Dataset entries
Lemma view_insert (d : disk) k c : view (<[k := c]> d) k = c.
Proof. unfold view. by rewrite lookup_insert_if, decide_True. Qed.

Lemma play_entry_spec unlink f o x : 0 <= o -> exists x', play_entry unlink (f, o) x = (Ok tt, x') /\ reports x' = reports x /\
  forall k, fs x' !! k = if decide (k = ([], f)) then (if decide (o = 0 /\ unlink = true) then None else Some (truncated (view (fs x) ([], f)) o)) else fs x !! k.
Proof.
  intros Ho. unfold play_entry. case_decide as Hd.
  - unfold attempt, truncate, append, put, modify, bind. cbn [fs]. rewrite decide_False by lia. cbn [fs reports].
    eexists. split; [done|]. split; [done|]. intros k. cbn [fs]. rewrite !lookup_insert_if. case_decide as Hk; [|done].
    rewrite decide_False by (intros [H1 H2]; destruct Hd; congruence). by rewrite view_insert, app_nil_r.
  - assert (o = 0 /\ unlink = true) as [-> ->] by (destruct unlink; split; try tauto; apply dec_stable; tauto).
    eexists. split; [done|]. split; [done|]. intros k. cbn [fs]. rewrite lookup_delete_if. case_decide; [|done]. by rewrite decide_True.
Qed.

Lemma play_entries_spec unlink es x :
  (forall f o m, (f, o) ∈ es -> last_offset es f = Some m -> 0 <= m <= o /\ m <= zlen (view (fs x) ([], f))) ->
  exists x', each (play_entry unlink) es x = (Ok tt, x') /\ reports x' = reports x /\ forall k, fs x' !! k = played unlink es (fs x) k.
Proof.
  revert x. induction es as [|[f o] es IH]; intros x H.
  { exists x. split; [done|]. split; [done|]. intros [l g]. unfold played. simpl. by case_decide. }
  assert (exists m, last_offset ((f, o) :: es) f = Some m) as [m Hm] by (simpl; destruct (last_offset es f); [by eexists|]; rewrite decide_True by done; by eexists).
  destruct (H f o m) as [Hmo Hml]; [by left|done|]. destruct (play_entry_spec unlink f o x) as (x1 & E1 & R1 & F1); [lia|].
  assert (forall k, m <= zlen (view (fs x1) ([], f)) /\ take (Z.to_nat m) (view (fs x1) ([], f)) = take (Z.to_nat m) (view (fs x) ([], f)) /\ (k ≠ ([], f) -> fs x1 !! k = fs x !! k)) as Hv.
  { intros k. assert (view (fs x1) ([], f) = if decide (o = 0 /\ unlink = true) then [] else truncated (view (fs x) ([], f)) o) as ->.
    { unfold view at 1. rewrite F1, decide_True by done. by case_decide. }
    split_and!; [..|by intros Hk; rewrite F1, decide_False].
    - case_decide; [unfold zlen; simpl; lia|rewrite length_truncated; lia].
    - case_decide as Hd; [|apply take_truncated; lia]. destruct Hd as [-> _]. replace (Z.to_nat m) with O by lia. done. }
  destruct (IH x1) as (x' & E & R & F).
  { intros g o' m' Hin Hm'. destruct (H g o' m') as [? ?]; [by right|simpl; by rewrite Hm'|]. split; [done|].
    destruct (decide (g = f)) as [->|Hg]; [|unfold view; rewrite (proj2 (proj2 (Hv ([], g)))) by congruence; done].
    assert (m' = m) as -> by (simpl in Hm; rewrite Hm' in Hm; by injection Hm). apply (Hv ([], f)). }
  exists x'. split; [cbn [each]; unfold bind; by rewrite E1, E|]. split; [by rewrite R|]. intros k. rewrite F. unfold played. destruct k as [l g]. cbn [fst snd].
  destruct (decide (l = [])) as [->|Hl]; [|apply Hv; congruence]. destruct (decide (g = f)) as [->|Hg].
  - rewrite Hm. simpl in Hm. destruct (last_offset es f) as [m'|] eqn:El.
    + injection Hm as Hm. rewrite Hm. destruct (decide (m = 0 /\ unlink = true)); [done|]. f_equal. apply (Hv ([], f)).
    + rewrite decide_True in Hm by done. injection Hm as Hm. rewrite F1, decide_True by done. rewrite Hm. destruct (decide (m = 0 /\ unlink = true)); [done|]. f_equal.
      rewrite <- (take_truncated m (view _ _) m) by (done || lia). symmetry. apply take_ge. rewrite <- (length_truncated (view (fs x) ([], f)) m) at 2 by lia. unfold zlen. lia.
  - simpl. destruct (last_offset es g) as [m'|]; [unfold view; by rewrite (proj2 (proj2 (Hv ([], g)))) by congruence|].
    rewrite decide_False by done. apply Hv. congruence.
Qed.

(** ** Restoring backups *)

(** The file an entry restores or removes. *)
Definition target (e : backup_entry) : bytes * bytes := let '(l, f, b, _) := e in (l, if decide (f = []) then b else f).

(** The backup file an entry has, if any. *)
Definition source (e : backup_entry) : option (bytes * bytes) := let '(l, f, b, _) := e in if decide (f ≠ [] /\ b ≠ []) then Some (l, b) else None.

(** The entry leads to what is wanted of its target. *)
Definition restores (want : bytes * bytes -> option bytes) (d : disk) (e : backup_entry) : Prop :=
  want (target e) = match source e with Some k => d !! k | None => None end /\ (forall k, source e = Some k -> is_Some (d !! k)).

Lemma play_backup_spec vfsmap e x want : e.1.1.1 ∈ vfsmap -> restores want (fs x) e -> source e ≠ Some (target e) ->
  exists x', play_backup vfsmap e x = (Ok (match source e with Some k => [k.2] | None => [] end), x') /\ reports x' = reports x /\
    forall k, fs x' !! k = if decide (k = target e) then want k else fs x !! k.
Proof.
  destruct e as [[[l f] b] c]. cbn [fst]. intros Hl [Hw Hs] Hne. unfold play_backup, target, source in *. rewrite !decide_False by tauto. unfold bind at 1, ret at 1.
  case_decide as Hd.
  - rewrite decide_False in Hw by tauto. rewrite decide_False in Hne by tauto. destruct (Hs _ eq_refl) as [v Hv].
    unfold attempt, copyfile, bind, tryunlink, modify, put, ret. cbn [fs]. rewrite lookup_delete_if, decide_False, Hv by congruence.
    eexists. split; [done|]. split; [done|]. intros k. cbn [fs]. rewrite lookup_insert_if, lookup_delete_if, (decide_False (P := f = [])) by tauto.
    case_decide as Hk; [|done]. subst k. by rewrite Hw.
  - unfold bind, tryunlink, modify, ret. eexists. split; [done|]. split; [done|]. intros k. cbn [fs]. rewrite lookup_delete_if. destruct (decide (k = (l, if decide (f = []) then b else f))) as [->|Hk]; [|done]. by rewrite Hw.
Qed.

Definition targets (bks : list backup_entry) (k : bytes * bytes) : Prop := Exists (fun e => target e = k) bks.

#[export] Instance targets_dec bks k : Decision (targets bks k).
Proof. unfold targets. apply _. Defined.

Definition sources (bks : list backup_entry) : list (bytes * bytes) := omap source bks.
(* ===== verification/TransactionRollback.v ===== *)
(** * Abort, recovery and commit of transactions

    The guarantees of a transaction as its users see them, from the invariant of its
    steps: an abort or a recovery after a crash brings the files back, whatever the
    callbacks and the file generators do within their promise; a commit keeps the files
    and cleans up. *)

From S2P Require Import Prelude Lines Struct PyFormat ManifestText Transaction TransactionPlay TransactionSafety.

Module TransactionRollback.
Import ManifestText(NUL).
Import Transaction TransactionPlay TransactionSafety.

Section rollback.
Context {cb : Type} (run : cb -> st (tx (cb := cb)) bool) (releasefn : bool -> st (tx (cb := cb)) unit) (after : st (tx (cb := cb)) unit).
Context (vfsmap : gset bytes) (journalname : bytes) (undoname : option bytes) (kind_of : bytes -> kind).

Notation tx := (tx (cb := cb)).
Notation own := (family journalname).
Notation step := (step vfsmap journalname kind_of).
Notation inv := (inv vfsmap journalname kind_of).
Notation restored := (restored kind_of).

Hypothesis locations_plain : forall l, l ∈ vfsmap -> plain l.
Hypothesis journal_plain : plain journalname /\ slash ∉ journalname.

(** ** Recovery *)

Lemma as_read_same e : target (as_read e) = target e /\ source (as_read e) = source e /\ (as_read e).1.1.1 = e.1.1.1.
Proof using Type. by destruct e as [[[l f] b] c]. Qed.

Lemma entries_plain d0 g (s : tx) lg : inv d0 g s -> (forall f o, (f, o) ∈ lg -> exists o' d, (f, o', d) ∈ entries s /\ o' <= o) -> Forall (fun e => plain e.1 /\ 0 <= e.2) lg.
Proof using Type.
  clear locations_plain journal_plain. intros Hi H. apply Forall_forall. intros [f o] Hin. destruct (H _ _ Hin) as (o' & d & Hin' & Hle).
  destruct (i_entry _ _ _ _ _ _ Hi _ _ _ Hin') as ((_ & Hp & _) & _ & H0 & _). split; [done|]. cbn. lia.
Qed.

Lemma backups_plain d0 g (s : tx) : inv d0 g s -> Forall plain_backup (backupentries s).
Proof using locations_plain journal_plain.
  intros Hi. apply Forall_forall. intros [[[l f] b] c] Hin. apply (i_backup _ _ _ _ _ _ Hi) in Hin as (Hl & _ & He).
  assert (plain []) as Hnil by (split; apply not_elem_of_nil). split; [by apply locations_plain|].
  destruct He as [(-> & (_ & Hb & _) & _)|((_ & Hf & _) & _ & _ & [(-> & _)|(-> & _)])]; split; try done. by apply backup_name_plain.
Qed.

Lemma recover_spec d0 g (s : tx) x : inv d0 g s -> (forall k, fs x !! k = fs (w s) !! k) ->
  exists x', rollback vfsmap journalname x = (Ok tt, x') /\ reports x' = reports x /\ fs x' !! ([], journalname) = None /\
    forall k, ~ own k.2 -> fs x' !! k = restored true d0 g s k.
Proof using locations_plain journal_plain.
  intros Hi Hx. destruct (i_journal _ _ _ _ _ _ Hi) as (lg & Hlog & Hlog1 & Hlog2). pose proof (entries_plain d0 g s lg Hi Hlog1) as Hpl. pose proof (backups_plain d0 g s Hi) as Hpb.
  unfold rollback, bind, readlines. rewrite Hx, Hlog. rewrite splitnewlines_lines_only.
  2:{ apply Forall_map. eapply Forall_impl; [exact Hpl|]. intros [f o] [? ?]. by apply entry_line_full. }
  rewrite read_entries_spec by done. rewrite (read_backupjournal_spec _ (backupentries s)); [|done|].
  2:{ rewrite Hx. destruct (i_backupjournal _ _ _ _ _ _ Hi) as [(? & ? & _)|[? _]]; [by left|by right]. }
  destruct (playback_inv vfsmap journalname kind_of journal_plain d0 g s x lg as_read true Hi Hx Hlog1 Hlog2 as_read_same) as (x' & E & R & F1 & F2).
  exists x'. split_and!; [done|done| |done]. rewrite F2 by (by left). rewrite decide_True; [done|]. split; [done|by left].
Qed.

(** ** Code that keeps its promise *)

(** Whatever it returns, it has made steps of a client. *)
Definition works {A} (m : st tx A) : Prop := forall d0 s g, inv d0 g s -> exists g', rtc step (s, g) ((m s).2, g').

Lemma works_bind {A B} (m : st tx A) (k : A -> st tx B) : works m -> (forall a, works (k a)) -> works (bind m k).
Proof using journal_plain.
  intros Hm Hk d0 s g Hi. destruct (Hm d0 s g Hi) as [g1 H1]. unfold bind. pose proof (steps_inv _ _ _ journal_plain d0 _ _ H1 Hi) as Hi1.
  destruct (m s) as [[a|e] s1]; cbn [fst snd] in *; [|by exists g1]. destruct (Hk a d0 s1 g1 Hi1) as [g2 H2]. exists g2. by etrans.
Qed.

Lemma works_core {A} (m : st tx A) : (forall s, same_core s (m s).2) -> works m.
Proof using Type. intros H d0 s g _. exists g. by apply rtc_once, step_quiet. Qed.

Lemma works_get {A} (k : tx -> st tx A) : (forall s d0 g, inv d0 g s -> exists g', rtc step (s, g) ((k s s).2, g')) -> works (bind get k).
Proof using Type. intros H d0 s g Hi. by apply (H s d0 g). Qed.

Lemma works_each {X} (f : X -> st tx unit) l : (forall x, x ∈ l -> works (f x)) -> works (each f l).
Proof using journal_plain.
  induction l as [|x l IH]; intros H; cbn [each]; [by apply works_core; intros s; repeat split|].
  apply works_bind; [apply H; by left|]. intros _. apply IH. intros y Hy. apply H. by right.
Qed.
(* ===== verification/StoreNames.v ===== *)
(** * Names of files in the store (store.py)

    [encodedir] and [decodedir], which keep directories apart from the files of
    revlogs, and the codes of [_buildencodefun], which write every name with the
    characters that all file systems can tell apart. *)

From S2P Require Import Prelude Lines Struct PyEscape.

Module StoreNames.
Import PyEscape.

Definition slash : ascii := "047"%char.

(** ** [bytes.replace] *)

(** Whether a text starts with another one. *)
Definition startsb (p t : bytes) : bool := bool_decide (p `prefix_of` t).

(** [t.replace(old, new)]: occurrences from the left that do not overlap; [skip]
    characters belong to the occurrence found last. *)
Fixpoint replace_from (skip : nat) (old new t : bytes) : bytes :=
  match t with
  | [] => []
  | c :: t' =>
      match skip with
      | S k => replace_from k old new t'
      | O => if startsb old t then new ++ replace_from (length old - 1) old new t'
             else c :: replace_from 0 old new t'
      end
  end.
Definition replace_bytes (old new t : bytes) : bytes := replace_from 0 old new t.

(** [sub in t] *)
Fixpoint contains (sub t : bytes) : bool :=
  startsb sub t || match t with [] => false | _ :: t' => contains sub t' end.

(** ** [encodedir] and [decodedir] *)

Definition encodedir (path : bytes) : bytes :=
  replace_bytes (bs ".d/") (bs ".d.hg/")
    (replace_bytes (bs ".i/") (bs ".i.hg/")
      (replace_bytes (bs ".hg/") (bs ".hg.hg/") path)).

Definition decodedir (path : bytes) : bytes :=
  if negb (contains (bs ".hg/") path) then path
  else
    replace_bytes (bs ".hg.hg/") (bs ".hg/")
      (replace_bytes (bs ".i.hg/") (bs ".i/")
        (replace_bytes (bs ".d.hg/") (bs ".d/") path)).

(** ** The codes *)

(** ["~%02x" % ord(c)] *)
Definition tilde (c : ascii) : bytes := ["~"%char; hexdigit (ord c / 16); hexdigit (ord c mod 16)].

(** [_reserved]: control characters, those from 126 on, and what Windows
    forbids. *)
Definition winreserved : bytes := bs "\:*?" ++ [dquote] ++ bs "<>|".
Definition reserved (c : ascii) : bool := bool_decide (ord c < 32 \/ 126 <= ord c \/ c ∈ winreserved).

WORK TO BE COMPLETED:
Taking the line with "rewrite decide_True in" as the first and the line with "- rewrite decide_False" as the last, retype that stretch of the data above exactly, with no other lines.

ANSWER TO THE PROBLEM:
    + rewrite decide_True in Hm by done. injection Hm as Hm. rewrite F1, decide_True by done. rewrite Hm. destruct (decide (m = 0 /\ unlink = true)); [done|]. f_equal.
      rewrite <- (take_truncated m (view _ _) m) by (done || lia). symmetry. apply take_ge. rewrite <- (length_truncated (view (fs x) ([], f)) m) at 2 by lia. unfold zlen. lia.
  - simpl. destruct (last_offset es g) as [m'|]; [unfold view; by rewrite (proj2 (proj2 (Hv ([], g)))) by congruence|].
    rewrite decide_False by done. apply Hv. congruence.
Qed.

(** ** Restoring backups *)

(** The file an entry restores or removes. *)
Definition target (e : backup_entry) : bytes * bytes := let '(l, f, b, _) := e in (l, if decide (f = []) then b else f).

(** The backup file an entry has, if any. *)
Definition source (e : backup_entry) : option (bytes * bytes) := let '(l, f, b, _) := e in if decide (f ≠ [] /\ b ≠ []) then Some (l, b) else None.

(** The entry leads to what is wanted of its target. *)
Definition restores (want : bytes * bytes -> option bytes) (d : disk) (e : backup_entry) : Prop :=
  want (target e) = match source e with Some k => d !! k | None => None end /\ (forall k, source e = Some k -> is_Some (d !! k)).

Lemma play_backup_spec vfsmap e x want : e.1.1.1 ∈ vfsmap -> restores want (fs x) e -> source e ≠ Some (target e) ->
  exists x', play_backup vfsmap e x = (Ok (match source e with Some k => [k.2] | None => [] end), x') /\ reports x' = reports x /\
    forall k, fs x' !! k = if decide (k = target e) then want k else fs x !! k.
Proof.
  destruct e as [[[l f] b] c]. cbn [fst]. intros Hl [Hw Hs] Hne. unfold play_backup, target, source in *. rewrite !decide_False by tauto. unfold bind at 1, ret at 1.
  case_decide as Hd.
  - rewrite decide_False in Hw by tauto. rewrite decide_False in Hne by tauto. destruct (Hs _ eq_refl) as [v Hv].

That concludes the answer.